One main interest is to intensify the process by increasing the maximum current density, and the ambitious target would be 30 kA/m². The chlor-alkali industry is also energy intensive with electricity being over 50% of the operating cost. Both electrical current efficiency and cell potential determine the power consumption, which is directly related to both membrane perm-selectivity and membrane resistance. Monolayer sulfonate membrane has a lower membrane resistance, but it has a lower membrane selectivity than a bilayer membrane. High current density operation can increase membrane perm-selectivity [1, 2]. However, information on membrane perm-selectivity on the monolayer membrane at high current densities remains scarce.

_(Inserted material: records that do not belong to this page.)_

(* ===== verification/Serialize.v ===== *)
(** * Stream framing: capnp/src/serialize.rs

    The segment table, reading a message from a [Read] or from a flat slice,
    writing one to a [Write] or to a vector.  The code-level definitions; what
    they compute is in SerializeSpec. *)

From S2P Require Import Prelude.
From S2P Require Import Io.
From S2P Require Import ReadLimiter.
From S2P Require Import Segments.
Definition SEGMENTS_COUNT_LIMIT : Z := 512.

(** [u32::from_le_bytes(buf[lo..lo+4].try_into().unwrap())] *)
Definition from_le_bytes (buf : list byte) (lo : Z) : outcome Z :=
  s ← slice_index buf lo (lo + 4); Ok (le_combine s).

(** [x.to_le_bytes()] for a [u32] *)
Definition to_le_bytes (x : Z) : list byte := le_split 4 x.

(** [buf[lo..lo + bs.len()].copy_from_slice(bs)] *)
Definition copy_from_slice (buf : list byte) (lo : Z) (bs : list byte) : outcome (list byte) :=
  let lo := Z.to_nat lo in
  if (lo + length bs <=? length buf)%nat
  then Ok (take lo buf ++ bs ++ drop (lo + length bs) buf) else Panic.

Definition zeros (n : Z) : list byte := repeat Byte.x00 (Z.to_nat n).

(** ** Segment containers *)

(** [SegmentLengthsBuilder]: start and end of each segment, in words *)
Record SegmentLengthsBuilder := {
  lengths_indices : list (Z * Z);
  total_words : Z
}.

Definition SegmentLengthsBuilder_with_capacity : SegmentLengthsBuilder :=
  {| lengths_indices := []; total_words := 0 |}.

Definition try_push_segment (length_in_words : Z) (b : SegmentLengthsBuilder) :
    outcome SegmentLengthsBuilder :=
  new_total_words ← ok_or (checked_add (total_words b) length_in_words) MessageSizeOverflow;
  Ok {| lengths_indices := lengths_indices b ++ [(total_words b, new_total_words)];
        total_words := new_total_words |}.

(** [OwnedSegments]; [owned_space] as bytes *)
Record OwnedSegments := {
  owned_indices : list (Z * Z);
  owned_space : list byte
}.

Definition into_owned_segments (b : SegmentLengthsBuilder) : OwnedSegments :=
  {| owned_indices := lengths_indices b;
     owned_space := zeros (8 * total_words b) |}.

(** [BufferSegments<T>], with [SliceSegments] the case of a borrowed slice *)
Record BufferSegments := {
  buffer : list byte;
  segment_table_bytes_len : Z;
  segment_indices : list (Z * Z)
}.

(** [segment_indices[id]], for an [id] below [segment_indices.len() as u32] *)
Definition indices_get (indices : list (Z * Z)) (id : Z) : option (Z * Z) :=
  if id <? wrap32 (Z.of_nat (length indices)) then indices !! Z.to_nat id else None.

#[export] Instance OwnedSegments_segments : ReaderSegments OwnedSegments := {|
  get_segment := fun s id =>
    match indices_get (owned_indices s) id with
    | Some (a, b) =>
        seg ← slice_index (owned_space s) (a * BYTES_PER_WORD) (b * BYTES_PER_WORD);
        Ok (Some seg)
    | None => Ok None
    end;
  segments_len := fun s => Ok (Z.of_nat (length (owned_indices s)))
|}.

#[export] Instance BufferSegments_segments : ReaderSegments BufferSegments := {|
  get_segment := fun s id =>
    match indices_get (segment_indices s) id with
    | Some (a, b) =>
        seg ← slice_index (buffer s) (segment_table_bytes_len s + a * BYTES_PER_WORD)
                (segment_table_bytes_len s + b * BYTES_PER_WORD);
        Ok (Some seg)
    | None => Ok None
    end;
  segments_len := fun s => Ok (Z.of_nat (length (segment_indices s)))
|}.

Definition into_slice_segments (b : SegmentLengthsBuilder) (slice : list byte) (table_len : Z) :
    outcome BufferSegments :=
  n ← umul 64 (total_words b) BYTES_PER_WORD;
  rust_assert (n <=? Z.of_nat (length slice)) ;;
  Ok {| buffer := slice; segment_table_bytes_len := table_len;
        segment_indices := lengths_indices b |}.

(** ** Reading *)

(** [for idx in 0..n]: the remaining segment lengths, from [sizes] *)
Definition push_lengths (sizes : list byte) (n : nat) (b : SegmentLengthsBuilder) :
    ST unit SegmentLengthsBuilder :=
  fold_range n 0 b (fun idx b =>
    segment_len ← lift (from_le_bytes sizes (idx * 4));
    lift (try_push_segment segment_len b)).

(** [lift], from code without state into code with one *)
Definition stateless {S A} (c : ST unit A) : ST S A := lift (fst (c tt)).

(** The first eight bytes of a message: [None] at a clean end of the
    stream. *)
Definition read_first_word {R} `{Read R} : ST R (option (list byte)) :=
  bs ← read 8;
  if (length bs =? 0)%nat then ret None
  else if (length bs <? 8)%nat then
    rest ← read_exact (8 - length bs); ret (Some (bs ++ rest))
  else ret (Some bs).

Definition check_traversal_limit (options : ReaderOptions) (words : Z) : outcome unit :=
  match traversal_limit_in_words options with
  | Some limit => if limit <? words then Err (MessageTooLarge words) else Ok tt
  | None => Ok tt
  end.

Definition read_segment_table {R} `{Read R} (options : ReaderOptions) :
    ST R (option SegmentLengthsBuilder) :=
  first ← read_first_word;
  match first with
  | None => ret None
  | Some buf =>
      count1 ← lift (from_le_bytes buf 0);
      let segment_count := wrap32 (count1 + 1) in
      if (SEGMENTS_COUNT_LIMIT <=? segment_count) || (segment_count =? 0)
      then fails (InvalidNumberOfSegments segment_count)
      else
        len0 ← lift (from_le_bytes buf 4);
        b ← lift (try_push_segment len0 SegmentLengthsBuilder_with_capacity);
        b ← (if 1 <? segment_count then
               let n := Z.to_nat (segment_count - 1) in
               if segment_count <? 4 then
                 buf ← read_exact 8;
                 stateless (push_lengths buf n b)
               else
                 segment_sizes ← read_exact (Z.to_nat (Z.ldiff segment_count 1 * 4));
                 stateless (push_lengths segment_sizes n b)
             else ret b);
        lift (check_traversal_limit options (total_words b)) ;;
        ret (Some b)
  end.

(** [read_segments]: fills the owned space *)
Definition read_segments {R} `{Read R} (owned : OwnedSegments) (options : ReaderOptions) :
    ST R (Reader OwnedSegments) :=
  bytes ← read_exact (length (owned_space owned));
  ret (Reader_new {| owned_indices := owned_indices owned; owned_space := bytes |} options).

Definition read_message {R} `{Read R} (options : ReaderOptions) : ST R (Reader OwnedSegments) :=
  t ← read_segment_table options;
  match t with
  | None => fails PrematureEndOfFile
  | Some b => read_segments (into_owned_segments b) options
  end.

Definition try_read_message {R} `{Read R} (options : ReaderOptions) :
    ST R (option (Reader OwnedSegments)) :=
  t ← read_segment_table options;
  match t with
  | None => ret None
  | Some b => m ← read_segments (into_owned_segments b) options; ret (Some m)
  end.

(** [read_message_from_flat_slice]: the state is the caller's slice, updated
    only on success. *)
Definition read_message_from_flat_slice (options : ReaderOptions) :
    ST (list byte) (Reader BufferSegments) :=
  all_bytes ← get_state;
  let '(t, bytes) := read_segment_table options all_bytes in
  t ← lift t;
  match t with
  | None => fails EmptySlice
  | Some b =>
      table_len ← lift (usub (Z.of_nat (length all_bytes)) (Z.of_nat (length bytes)));
      lift (rust_assert (table_len mod BYTES_PER_WORD =? 0)) ;;
      let num_words := total_words b in
      body_bytes ← lift (slice_index all_bytes table_len (Z.of_nat (length all_bytes)));
      let body_words := Z.of_nat (length body_bytes) / BYTES_PER_WORD in
      if body_words <? num_words
      then fails (MessageEndsPrematurely num_words body_words)
      else
        n ← lift (umul 64 num_words BYTES_PER_WORD);
        rest ← lift (slice_index body_bytes n (Z.of_nat (length body_bytes)));
        put_state rest ;;
        segments ← lift (into_slice_segments b all_bytes table_len);
        ret (Reader_new segments options)
  end.

Definition BufferSegments_new (buf : list byte) (options : ReaderOptions) :
    outcome BufferSegments :=
  let '(t, segment_bytes) := read_segment_table options buf in
  t ← t;
  match t with
  | None => Err EmptyBuffer
  | Some b =>
      table_len ← usub (Z.of_nat (length buf)) (Z.of_nat (length segment_bytes));
      n ← umul 64 (total_words b) 8;
      rust_assert (n <=? Z.of_nat (length buf)) ;;
      Ok {| buffer := buf; segment_table_bytes_len := table_len;
            segment_indices := lengths_indices b |}
  end.

(** ** Writing *)

Section write.
Context {S : Type} `{ReaderSegments S}.

(** [segments.get_segment(idx).unwrap()] *)
Definition segment_at (segments : S) (idx : Z) : outcome (list byte) :=
  o ← get_segment segments (wrap32 idx); unwrap o.

(** [((segments.get_segment(idx).unwrap().len() / 8) as u32).to_le_bytes()] *)
Definition segment_len_bytes (segments : S) (idx : Z) : outcome (list byte) :=
  segment ← segment_at segments idx;
  Ok (to_le_bytes (wrap32 (Z.of_nat (length segment) / BYTES_PER_WORD))).

(** [for idx in 1..segment_count]: lengths into [buf] *)
Definition put_lengths (segments : S) (segment_count : Z) (buf : list byte) :
    outcome (list byte) :=
  fst (fold_range (Z.to_nat (segment_count - 1)) 1 buf
    (fun idx buf => bs ← lift (segment_len_bytes segments idx);
                    lift (copy_from_slice buf ((idx - 1) * 4) bs)) tt).

Definition write_segment_table_internal {W} `{Write W} (segments : S) : ST W unit :=
  segment_count ← lift (segments_len segments);
  count1 ← lift (usub (wrap32 segment_count) 1);
  buf ← lift (copy_from_slice (zeros 8) 0 (to_le_bytes count1));
  len0 ← lift (segment_len_bytes segments 0);
  buf ← lift (copy_from_slice buf 4 len0);
  write_all buf ;;
  if 1 <? segment_count then
    if segment_count <? 4 then
      buf ← lift (put_lengths segments segment_count buf);
      buf ← (if segment_count =? 2 then lift (copy_from_slice buf 4 (zeros 4)) else ret buf);
      write_all buf
    else
      buf ← lift (put_lengths segments segment_count (zeros (Z.ldiff segment_count 1 * 4)));
      buf ← (if segment_count mod 2 =? 0
             then
               start_idx ← lift (usub (Z.of_nat (length buf)) 4);
               lift (copy_from_slice buf start_idx (zeros 4))
             else ret buf);
      write_all buf
  else ret tt.

(** [for i in 0..]: until a segment is missing *)
Fixpoint write_segments_from {W} `{Write W} (fuel : nat) (segments : S) (i : Z) : ST W unit :=
  match fuel with
  | O => lift OutOfFuel
  | Datatypes.S fuel =>
      o ← lift (get_segment segments i);
      match o with
      | Some segment =>
          write_all segment ;;
          i ← lift (uadd 32 i 1);
          write_segments_from fuel segments i
      | None => ret tt
      end
  end.

(** The bound on the rounds is one more than the number of segments. *)
Definition write_segments {W} `{Write W} (segments : S) : ST W unit :=
  n ← lift (segments_len segments);
  write_segments_from (Datatypes.S (Z.to_nat n)) segments 0.

Definition write_message_segments {W} `{Write W} (segments : S) : ST W unit :=
  write_segment_table_internal segments ;;
  write_segments segments.

Definition compute_serialized_size (segments : S) : outcome Z :=
  len ← segments_len segments;
  n ← umul 64 (len / 2 + 1) BYTES_PER_WORD;
  fst (fold_range (Z.to_nat len) 0 n (fun i size =>
    segment ← lift (segment_at segments i);
    lift (uadd 64 size (Z.of_nat (length segment)))) tt).

(** [flatten_segments]: the table goes to the front of the vector through
    [&mut result[..]], the segments are appended.  The closing assertion
    says that the vector did not outgrow the capacity it was created
    with. *)
Definition flatten_segments (segments : S) : outcome (list byte) :=
  word_count ← compute_serialized_size segments;
  segment_count ← segments_len segments;
  let table_size := segment_count / 2 + 1 in
  n ← umul 64 table_size BYTES_PER_WORD;
  result ← (match write_segment_table_internal segments {| stored := []; space := Z.to_nat n |} with
            | (Ok _, w) => Ok (stored w ++ repeat Byte.x00 (space w))
            | (Err _, _) => Panic
            | (Panic, _) => Panic
            | (UB, _) => UB
            | (OutOfFuel, _) => OutOfFuel
            end);
  result ← fst (fold_range (Z.to_nat segment_count) 0 result (fun i result =>
    segment ← lift (segment_at segments i);
    ret (result ++ segment)) tt);
  rust_assert (Z.of_nat (length result) <=? word_count) ;;
  Ok result.

(** [write_message_segments_to_words] *)
Definition write_message_segments_to_words (segments : S) : outcome (list byte) :=
  flatten_segments segments.
End write.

In this study, membrane perm-selectivity is measured as a function of current density up to 25 kA/m² for both monolayer and bilayer cation selective membranes. We focus on the back migration of hydroxide ions using two types of experimental setups. One experimental setup is a laboratory scale chlor-alkali setup with a zero-gap cell, in whichthe anolyte pH is controlled through the addition of 1 M hydrochloric acid. At the anode, oxygen evolution occurs as a side reaction. Inline gas chromatography is installed to measure the produced oxygen. The other setup is a four electrode setup, which enables operation at very high current densities. In this setup the anolyte consists of sodium perchlorate to avoid chlorate formation. The permselectivity is measured by monitoring the change in pH of the anolyte.

This presentation consists of the results of the experiments and the comparison of the membrane perm-selectivity using the chlor-alkali setup and the comparable sodium perchlorate-sodium hydroxide system. Also, the effect of high current densities for both monolayer and bilayer membrane are discussed.

[1] T. F. O’Brien, T. V. Bommaraju, and F. Hine, Handbook of Chlor-Alkali Technology Volume I : Fundamentals. Springer, 2005.

[2] P. Granados Mendoza, S. Moshtarikhah, A. S. Langenhan, M. T. de Groot, J. T. F. Keurentjes, J. C. Schouten, and J. van der Schaaf, “Intensification of the chlor-alkali process by using a spinning disc membrane electrolyzer,” Chem. Eng. Res. Des., vol. 128, pp. 120–129, 2017.